La demande d'urgence d'Apple pour arrêter Google Antitrust Remedy Trial refusé
Retarder le procès en avril «ne perpétuerait que» le monopole de recherche «illégal» de Google et nuire au public, le juge Amit Mehta a statué
La requête d'urgence d'Apple pour maintenir le prochain procès pour les recours du ministère de la Justice contre Google pour violation des lois antitrust a été rapidement rejetée. La requête, déposée jeudi dernier, a été rejetée par le juge du tribunal de district américain, Amit Mehta, dimanche, le juge affirmant qu'un retard ajouterait inutilement des mois à un procès qui a déjà pris des années pour se rendre.
Il permettrait également à Google de continuer à bénéficier de son emprise illégale sur la recherche en ligne, a déclaré le juge.
« La préservation du statu quo en accordant un séjour, comme Apple exhorte Apple, ne perpétuerait que cette activité illégale et est donc contraire à l'intérêt public », a déclaré le juge Mehta dans sa décision.
Le juge a noté que le tribunal avait déjà « conclu que Google avait violé la loi fédérale antitrust en concluant un accord exclusif de distribution de recherche avec diverses sociétés (y compris Apple) pour atteindre et maintenir un monopole » dans la recherche en ligne. Cette décision historique a été prise en août dernier.
Apple, notamment, est payé 20 milliards de dollars par an pour faire de Google le moteur de recherche par défaut sur ses appareils, ont révélé l'année dernière les documents judiciaires.
Apple, dans son dossier d'urgence la semaine dernière, a déclaré qu'elle « subirait des préjudices irréparables clairs et substantiels » s'il ne pouvait pas participer à l'essai de recours. Le géant de la technologie, qui est l'entreprise la plus précieuse au monde, avec une capitalisation boursière de 3,4 billions de dollars, a contrarié une voix plus grande lors de l'essai; Au lieu de cela, il viendra désormais depuis la ligne de touche.

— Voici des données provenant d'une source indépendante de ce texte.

(** * AsyncApiQueue: admission control over a shared Redis store

    A shallow embedding of the two copies of the [AsyncApiQueue] class
    (src/lib/async-api-queue.js and the older copy in src/unnamed/part_000)
    together with the small part of the JavaScript runtime and of the
    node_redis client that the class relies on.

    - JavaScript values are the ones that flow through the class: [null],
      booleans, numbers and strings.  Numbers are integers (or NaN): queue
      sizes and counts are integers, and IEEE rounding is not modelled, so
      the statements about counting are made for counts up to
      [Number.MAX_SAFE_INTEGER], where the doubles are the integers.
    - The Redis keyspace is a finite map from keys to strings with an
      optional remaining time-to-live.  The client sends every argument as a
      string ([client.set(key, 0)] stores ["0"]) and the reply to GET is a
      string or [null]; the key prefix of the client is applied to every key
      alike and is left out.
    - An [async] function is a state transformer over the store that
      settles to a resolved or a rejected promise.  Store failures are
      scheduled by a list of faults, consumed one per command in the order
      the commands reach the server; a fault is a command that the server
      refuses, which leaves the keyspace as it is (a reply lost after the
      server has run the command is not modelled); an error object is always
      truthy, so [if (error)] in [setRedis], [getRedis] and [delRedis] is
      the test for a failed command.
    - One instance runs one operation at a time; races between instances
      are outside this development, but for the delete of [removeRequest]
      that arrives after the slot has gone ([removeRequest_rest]). *)

From Stdlib Require Import ZArith String Ascii List Lia DecimalString DecimalZ.
From stdpp Require Import gmap strings list fin_maps.

Local Open Scope string_scope.
Local Open Scope Z_scope.

(** ** JavaScript values and the coercions the class triggers *)

(** Numbers are modelled on the integers.  JavaScript numbers are doubles:
    up to [Number.MAX_SAFE_INTEGER] in absolute value they are the integers,
    [++] and [--] are exact and [String] gives the decimal digits; beyond it
    they round.  The statements about counting below are made for counts
    within that range. *)
Inductive number := Fin (z : Z) | NaN.

Definition MAX_SAFE_INTEGER : Z := 9007199254740991.

Definition safe (n : Z) : Prop := - MAX_SAFE_INTEGER <= n <= MAX_SAFE_INTEGER.

Inductive jsval :=
  | JNull
  | JBool (b : bool)
  | JNum (n : number)
  | JStr (s : string).

(** [String(n)] for a safe integer: decimal digits, with a minus sign. *)
Definition NumberToString (n : number) : string :=
  match n with
  | Fin z => NilZero.string_of_int (Z.to_int z)
  | NaN => "NaN"
  end.

(** [Number(s)] restricted to the integer literals: an optional minus sign
    followed by decimal digits, and the empty string (which is 0).  Every
    other string is NaN here; fractions, exponents, radix prefixes and
    surrounding white space are outside the integer model, and the value is
    the JavaScript one for the literals of safe integers. *)
Definition StringToNumber (s : string) : number :=
  match s with
  | EmptyString => Fin 0
  | _ => match NilZero.int_of_string s with
         | Some i => Fin (Z.of_int i)
         | None => NaN
         end
  end.

Definition ToNumber (v : jsval) : number :=
  match v with
  | JNull => Fin 0
  | JBool b => Fin (if b then 1 else 0)
  | JNum n => n
  | JStr s => StringToNumber s
  end.

Definition ToString (v : jsval) : string :=
  match v with
  | JNull => "null"
  | JBool b => if b then "true" else "false"
  | JNum n => NumberToString n
  | JStr s => s
  end.

(** Truthiness, as tested by [!x] and [if (x)]. *)
Definition ToBoolean (v : jsval) : bool :=
  match v with
  | JNull => false
  | JBool b => b
  | JNum (Fin z) => negb (z =? 0)
  | JNum NaN => false
  | JStr s => negb (String.eqb s "")
  end.

(** [x === null] *)
Definition is_null (v : jsval) : bool :=
  match v with JNull => true | _ => false end.

(** [x === "pending"] *)
Definition is_pending (v : jsval) : bool :=
  match v with JStr s => String.eqb s "pending" | _ => false end.

Definition number_ltb (a b : number) : bool :=
  match a, b with
  | Fin x, Fin y => x <? y
  | _, _ => false
  end.

Definition number_eqb (a b : number) : bool :=
  match a, b with
  | Fin x, Fin y => x =? y
  | _, _ => false
  end.

(** [a >= b]: two strings are compared as strings, code unit by code unit;
    any other pair is compared as numbers, and a comparison with NaN is
    false. *)
Definition js_ge (a b : jsval) : bool :=
  match a, b with
  | JStr s, JStr t => negb (String.ltb s t)
  | _, _ => match ToNumber a, ToNumber b with
            | Fin x, Fin y => y <=? x
            | _, _ => false
            end
  end.

(** [a > b] *)
Definition js_gt (a b : jsval) : bool :=
  match a, b with
  | JStr s, JStr t => String.ltb t s
  | _, _ => number_ltb (ToNumber b) (ToNumber a)
  end.

(** [a != b] for the operands the class compares: a string or a number
    against a number. *)
Definition js_neq (a b : jsval) : bool :=
  match a, b with
  | JStr s, JStr t => negb (String.eqb s t)
  | JNull, JNull => false
  | JNull, _ | _, JNull => true
  | _, _ => negb (number_eqb (ToNumber a) (ToNumber b))
  end.

(** [++x] and [--x], exact on the safe integers *)
Definition js_incr (v : jsval) : jsval :=
  JNum (match ToNumber v with Fin z => Fin (z + 1) | NaN => NaN end).

Definition js_decr (v : jsval) : jsval :=
  JNum (match ToNumber v with Fin z => Fin (z - 1) | NaN => NaN end).

(** ** The Redis store behind the client *)

Record entry := Entry { value : string; ttl : option positive }.

Inductive command :=
  | GET (key : string)
  | SET (key : string) (val : string) (ex : option positive)
  | DEL (key : string).

Inductive error := RedisError (message : string).

Inductive event :=
  | Sent (c : command) (failure : option error)
  | Emitted (name : string) (arg : string).

Record redis := Redis {
  db : gmap string entry;
  faults : list (option error);
  log : list event
}.

Definition exec (c : command) (d : gmap string entry) : gmap string entry :=
  match c with
  | GET _ => d
  | SET k v ex => <[k := Entry v ex]> d
  | DEL k => delete k d
  end.

Definition reply (c : command) (d : gmap string entry) : jsval :=
  match c with
  | GET k => match d !! k with Some e => JStr (value e) | None => JNull end
  | SET _ _ _ => JStr "OK"
  | DEL k => match d !! k with Some _ => JNum (Fin 1) | None => JNum (Fin 0) end
  end.

(** Passage of [dt] seconds: keys whose time-to-live has run out vanish. *)
Definition age (dt : positive) (e : entry) : option entry :=
  match ttl e with
  | None => Some e
  | Some t => if (t <=? dt)%positive then None
              else Some (Entry (value e) (Some (t - dt)%positive))
  end.

Definition advance (dt : positive) (r : redis) : redis :=
  Redis (omap (age dt) (db r)) (faults r) (log r).

(** ** Promises *)

Inductive reason :=
  | RString (s : string)
  | RError (e : error).

Inductive promise (A : Type) :=
  | Resolved (a : A)
  | Rejected (why : reason).
Arguments Resolved {A} a.
Arguments Rejected {A} why.

Definition async (A : Type) : Type := redis -> promise A * redis.

Definition resolve {A} (a : A) : async A := fun r => (Resolved a, r).
Definition reject {A} (why : reason) : async A := fun r => (Rejected why, r).

(** The rest of an async function once the promise it awaits has settled. *)
Definition resume {A B} (p : promise A) (k : A -> async B) : async B :=
  match p with
  | Resolved a => k a
  | Rejected why => reject why
  end.

Definition await {A B} (m : async A) (k : A -> async B) : async B :=
  fun r => let '(p, r1) := m r in resume p k r1.

Notation "'let!' x := m 'in' k" := (await m (fun x => k))
  (at level 10, x name, m at level 100, k at level 200).
Notation "'do!' m 'in' k" := (await m (fun _ => k))
  (at level 10, m at level 100, k at level 200).

(** [Promise.all([m1, m2])] where each function sends exactly one command:
    both commands are on the wire before any reply, and the first rejection
    in reply order settles the result. *)
Definition promise_all {A B} (m1 : async A) (m2 : async B) : async (A * B) :=
  fun r =>
    let '(p1, r1) := m1 r in
    let '(p2, r2) := m2 r1 in
    (match p1, p2 with
     | Rejected why, _ => Rejected why
     | _, Rejected why => Rejected why
     | Resolved a, Resolved b => Resolved (a, b)
     end, r2).

(** [Promise.all([f(), g()])] where [f] and [g] both start with one read
    [m1], [m2] and continue with [k1], [k2]: the two reads are sent before
    either continuation runs, the continuation of the first function runs
    ahead of the second, and a function abandoned by [Promise.all] still runs
    to its end.  The state returned is the one reached when both are done. *)
Definition promise_all_staged {A B C D}
    (m1 : async A) (k1 : A -> async C) (m2 : async B) (k2 : B -> async D)
    : async (C * D) :=
  fun r =>
    let '(p1, r1) := m1 r in
    let '(p2, r2) := m2 r1 in
    let '(c, r3) := resume p1 k1 r2 in
    let '(d, r4) := resume p2 k2 r3 in
    (match p1, p2, c, d with
     | Rejected why, _, _, _ => Rejected why
     | _, Rejected why, _, _ => Rejected why
     | _, _, Rejected why, _ => Rejected why
     | _, _, _, Rejected why => Rejected why
     | _, _, Resolved x, Resolved y => Resolved (x, y)
     end, r4).

(** One round trip through the client.  A scheduled fault is a command the
    server refuses: it fails without touching the keyspace. *)
Definition send (c : command) : async jsval := fun r =>
  match faults r with
  | Some e :: fs =>
      (Rejected (RError e), Redis (db r) fs (log r ++ [Sent c (Some e)]))
  | _ =>
      (Resolved (reply c (db r)),
       Redis (exec c (db r)) (tail (faults r)) (log r ++ [Sent c None]))
  end.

En octobre, le ministère américain de la Justice a déclaré qu'il envisageait de briser Google pour démanteler le monopole du moteur de recherche de l'entreprise.
« Le point de départ pour lutter contre la conduite illégale de Google est de annuler ses effets sur la distribution de la recherche », a déclaré le DOJ à l'époque. « Depuis plus d'une décennie, Google a contrôlé les canaux de distribution les plus populaires, laissant ses concurrents avec peu ou pas d'incitation à rivaliser pour les utilisateurs. »
En ce qui concerne des mesures particulières, le DOJ pourrait rechercher un juge fédéral pour obliger Alphabet, la société mère de Google, pour vendre son navigateur Chrome.
Chrome, selon les statistiques fournies par similaires, est le navigateur Web le plus populaire aux États-Unis, avec 54% des Américains l'utilisant comme navigateur par défaut; Le prochain navigateur le plus utilisé est le safari d'Apple, que 33,4% des Américains utilisent en premier.
Avec la requête en suspension d'Apple rejetée, le procès des recours restera prévu pour le 22 avril.